== SUPPLIED DATA

(** * gnuplot.cpp: the plot session controller, embedded and verified

    A shallow embedding of [src/gnuplot.cpp] (the C++ interface to gnuplot
    derived from N. Devillard's gnuplot_i): the executable locator, the
    session controller with its temporary-file registry, the plot-request
    builders and the histogram aggregator.

    Conventions of the embedding.
    - A call returns an [outcome]: [Done] with its result, or [Fault] where
      the C++ program has undefined behaviour (null or dangling pointer
      dereference, array access out of bounds, signed overflow, a null
      pointer or a missing argument handed to printf, use of a stream after
      pclose).
    - [double] is IEEE-754 binary64, as [spec_float] with [prec = 53] and
      [emax = 1024]; comparisons and [++] are the IEEE ones.
    - [char *] arguments that may be null are [option string]; a [string]
      stands for the C string with that text (no NUL inside).
    - [unsigned int] and [int] values are in [Z], with the conversion
      between them and the overflow of [++] written out.
    - The command and title buffers ([local_cmd], [cmd] and [line] of
      [GP_CMD_SIZE] bytes, [stitle] and [title_str] of [GP_TITLE_SIZE]
      bytes) are modelled with their capacity: a text that does not fit
      with its NUL is a fault.  An array that only receives text whose
      length the program and the C library fix is modelled by the string
      itself: [name] (the macro [P_tmpdir] and eighteen characters),
      [plot_str] (a verb), [pstyle] (a name of the enumeration), [line]
      while it holds the [%g] rendering of one or two numbers, an entry of
      [to_delete] (a copy of [name]).  The locator's [static char buf] is
      modelled byte for byte, capacity included, because its contents
      survive from one call to the next.  The array [to_delete] is indexed
      without a bound; that the index stays below [GP_MAX_TMP_FILES] is the
      invariant proved for C3.
    - What the operating system and the C library decide (the name
      [mkstemp] picks, how many bytes [write] accepts, what [access],
      [getenv], [popen] and [pclose] answer, how [%g] renders a double) is
      an explicit argument of the call that asks. *)

From Stdlib Require Import ZArith String Ascii.
From Stdlib Require Import Floats.SpecFloat.
From stdpp Require Import base tactics option list list_numbers gmap strings pretty.

Open Scope Z_scope.
(** * CoinPulse: the coin stats resolution pipeline of [src/index.ts]

    A shallow embedding of [getCoinAddressBySymbol], [getCoinData],
    [getUniswapV3PoolAddress], [errorFrame] and the handlers of [/stats]
    and [/image/:symbol], with the subgraph and the chain as read-only
    oracles and every external call recorded in a trace.

    JavaScript numbers are IEEE 754 binary64 values, taken from
    [SpecFloat] at precision 53 and maximal exponent 1024: [*] and [/]
    round to nearest, ties to even; [Number] of a bigint or of a decimal
    numeral is the nearest value; [x ** 2] is the rounded product
    [x * x].  A [string] is a sequence of code units below 256, each
    the character of that code (ASCII and Latin-1), which covers hex
    addresses and ticker symbols; where a built-in leaves this range,
    as upper case does for three characters, its result is written as a
    list of UTF-16 code units.

    The subgraph and the chain answer as functions of the request: the
    service only reads them. *)

From Stdlib Require Import ZArith Lia List Bool Ascii String.
From Stdlib Require Import Floats.SpecFloat.
Import ListNotations.

Local Open Scope Z_scope.

(* ------------------------------------------------------------------ *)
(** ** Strings: case mapping and the [<] of JavaScript *)

Module JsString.

Local Open Scope N_scope.

(** The code units below 256 that have a lower-case partner: A-Z and the
    Latin-1 capitals from 192 to 222, the multiplication sign apart. *)
Definition is_upper (c : ascii) : bool :=
  ((65 <=? N_of_ascii c) && (N_of_ascii c <=? 90))
  || ((192 <=? N_of_ascii c) && (N_of_ascii c <=? 222) && negb (N_of_ascii c =? 215)).

(** Those that have an upper-case partner below 256: a-z and the Latin-1
    small letters from 224 to 254, the division sign apart. *)
Definition is_lower (c : ascii) : bool :=
  ((97 <=? N_of_ascii c) && (N_of_ascii c <=? 122))
  || ((224 <=? N_of_ascii c) && (N_of_ascii c <=? 254) && negb (N_of_ascii c =? 247)).

Definition lower_char (c : ascii) : ascii :=
  if is_upper c then ascii_of_N (N_of_ascii c + 32) else c.

Fixpoint map_chars (f : ascii -> ascii) (s : string) : string :=
  match s with
  | EmptyString => EmptyString
  | String c r => String (f c) (map_chars f r)
  end.

(** [s.toLowerCase()]. *)
Definition toLowerCase : string -> string := map_chars lower_char.

(** A string as its UTF-16 code units.  Upper case leaves the code
    units below 256: it is written in this form. *)
Definition units : Type := list N.

Fixpoint units_of (s : string) : units :=
  match s with
  | EmptyString => []
  | String c r => N_of_ascii c :: units_of r
  end.

Fixpoint units_eqb (a b : units) : bool :=
  match a, b with
  | [], [] => true
  | x :: a', y :: b' => (x =? y) && units_eqb a' b'
  | _, _ => false
  end.

(** The upper case of one code unit: the partner 32 below; SS for the
    sharp s (223); the Greek capital mu (924) for the micro sign (181);
    the capital y with diaeresis (376) for the small one (255); the code
    unit itself otherwise. *)
Definition upper_units (c : ascii) : units :=
  if is_lower c then [N_of_ascii c - 32]
  else if N_of_ascii c =? 223 then [83; 83]
  else if N_of_ascii c =? 181 then [924]
  else if N_of_ascii c =? 255 then [376]
  else [N_of_ascii c].
(** Days from 1970-01-01 to a date of the proleptic Gregorian calendar. *)
Definition days_from_civil (y m d : Z) : Z :=
  let y' := if m <=? 2 then y - 1 else y in
  let era := y' / 400 in
  let yoe := y' - era * 400 in
  let doy := (153 * (if 2 <? m then m - 3 else m + 9) + 2) / 5 + d - 1 in
  let doe := yoe * 365 + yoe / 4 - yoe / 100 + doy in
  era * 146097 + doe - 719468.

(** [int(d.timestamp())] where local time is UTC; [int] truncates. *)
Definition utc_timestamp (d : datetime) : Z :=
  let secs := days_from_civil (year d) (month d) (day d) * 86400
              + hour d * 3600 + minute d * 60 + second d in
  Z.quot (secs * 1000000 + microsecond d) 1000000.

(** ** Sample data *)

Module Sample.

Definition at_ (y m d h mi s : Z) : datetime := mk_datetime y m d h mi s 0.

(** A clock that starts on 2026-01-01 12:00:00 and advances one second
    between readings. *)
Definition ticking (n : nat) : datetime := at_ 2026 1 1 12 0 (Z.of_nat n).

Definition draft : Post :=
  mk_Post "Launch" "Hello" DRAFT 7 None None None None.

(** Scheduled an hour before the clock starts. *)
Definition overdue : Post :=
  mk_Post "Launch" "Hello" SCHEDULED 7 (Some (at_ 2026 1 1 11 0 0))
          None None None.

(** Scheduled for a time the clock has not reached. *)
Definition upcoming : Post :=
  mk_Post "Later" "Soon" SCHEDULED 7 (Some (at_ 2099 1 1 9 0 0))
          None None None.

Definition published : Post :=
  mk_Post "Old" "News" PUBLISHED 7 None (Some (at_ 2025 6 1 8 0 0))
          (Some "linkedin_4_1748764800") None.

(** An overdue post that carries the message of a failed attempt. *)
Definition retried : Post :=
  set_error_message (Some "Failed to publish to LinkedIn") overdue.

Definition table : gmap Z Post :=
  <[1 := draft]> (<[2 := overdue]> (<[3 := upcoming]> (<[4 := published]> ∅))).

Definition idle_table : gmap Z Post :=
  <[1 := draft]> (<[3 := upcoming]> (<[4 := published]> ∅)).

(** A second overdue post, and tables that hold it or the retried one. *)
Definition second_overdue : Post :=
  mk_Post "Second" "Again" SCHEDULED 8 (Some (at_ 2026 1 1 11 30 0))
          None None None.

Definition busy_table : gmap Z Post := <[5 := second_overdue]> table.

Definition retry_table : gmap Z Post := <[2 := retried]> table.

(** Publication workers: one with a fixed outcome, and one whose call for
    post 2 raises while the others succeed. *)
Definition always (o : outcome) (id : Z) (t c : string) : outcome := o.

Definition flaky (id : Z) (t c : string) : outcome :=
  if id =? 2 then Raises "connection reset" else Returns true.

Definition commit_down : DbFaults :=
  mk_DbFaults None (Some "connection lost") None.

(** Post 2 of [table] as a successful sweep on the [ticking] clock stores
    it. *)
Definition overdue_published : Post :=
  mk_Post "Launch" "Hello" PUBLISHED 7 (Some (at_ 2026 1 1 11 0 0))
          (Some (at_ 2026 1 1 12 0 1)) (Some "linkedin_2_1767268802") None.

End Sample.

(** ** The rest of the scheduling service *)

(** The dict of [get_scheduled_posts_count]. *)
Record stats : Set := mk_stats {
  total_scheduled : nat;
  overdue : nat;
  upcoming_24h : nat
}.

(** [db.query(Post).filter(...).count()] *)
Definition count_posts (f : Post -> bool) (db : gmap Z Post) : nat :=
  length (List.filter (fun r => f r.2) (map_to_list db)).

(** The filter of the third count:
    [status == SCHEDULED AND scheduled_for > current_time
     AND scheduled_for <= tomorrow]. *)
Definition is_upcoming (current_time tomorrow : datetime) (p : Post) : bool :=
  status_eqb (status p) SCHEDULED &&
  match scheduled_for p with
  | Some t => dt_ltb current_time t && dt_leb t tomorrow
  | None => false
  end.

(** What [manual_process_now] returns: [{"success": True,
    "processed_count": n}] or [{"success": False, "error": str(e)}]. *)
Inductive trigger_result : Set :=
  | Triggered (processed_count : nat)
  | TriggerError (error : string).

Section Rest.

(** [current_time + timedelta(days=1)]; [inl] with the text of the
    [OverflowError] when the sum is not a date. *)
Variable plus_one_day : datetime -> string + datetime.
Variable timestamp : datetime -> Z.

(** [get_scheduled_posts_count]: [inl e] is the dict [{"error": e}]. *)
Definition get_scheduled_posts_count (faults : DbFaults)
    (utcnow : nat -> datetime) (db : gmap Z Post) : string + stats :=
  let current_time := utcnow 0%nat in
  match query_raises faults with
  | Some e => inl e
  | None =>
      let total_scheduled :=
        count_posts (fun p => status_eqb (status p) SCHEDULED) db in
      let overdue := count_posts (is_due current_time) db in
      match plus_one_day current_time with
      | inl e => inl e
      | inr tomorrow =>
          let upcoming := count_posts (is_upcoming current_time tomorrow) db in
          inr (mk_stats total_scheduled overdue upcoming)
      end
  end.

(** [manual_process_now]. [process_due_posts] opens its session before its
    [try]: [session_raises] is the exception of [SessionLocal()], which
    leaves [process_due_posts] and is caught here. *)
Definition manual_process_now (session_raises : option string)
    (utcnow : nat -> datetime) (publish_post : Z -> string -> string -> outcome)
    (faults : DbFaults) (db : gmap Z Post) : trigger_result * gmap Z Post :=
  match session_raises with
  | Some e => (TriggerError e, db)
  | None =>
      let r := process_due_posts timestamp utcnow publish_post faults db in
      (Triggered r.1, r.2)
  end.

End Rest.

(** Whether the call of [publish_post] for a row returns True. *)
Definition succeeded (publish_post : Z -> string -> string -> outcome)
    (r : Z * Post) : bool :=
  match publish_post r.1 (title r.2) (content r.2) with
  | Returns true => true
  | _ => false
  end.

(** ** Histories of service calls *)

(** One call of the service, with the environment it runs in. *)
Inductive call : Type :=
  | Schedule (faults : DbFaults) (utcnow : nat -> datetime)
             (post_id : Z) (date : string) (hour minute : Z)
  | Unschedule (faults : DbFaults) (post_id : Z)
  | Sweep (utcnow : nat -> datetime)
          (publish_post : Z -> string -> string -> outcome)
          (faults : DbFaults).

====

## ASSIGNMENT
Give back the opening line of the records above and every line after it, up to and including the one with "- A call returns", unchanged.

## EXERCISE RESULT
(** * gnuplot.cpp: the plot session controller, embedded and verified

    A shallow embedding of [src/gnuplot.cpp] (the C++ interface to gnuplot
    derived from N. Devillard's gnuplot_i): the executable locator, the
    session controller with its temporary-file registry, the plot-request
    builders and the histogram aggregator.

    Conventions of the embedding.
    - A call returns an [outcome]: [Done] with its result, or [Fault] where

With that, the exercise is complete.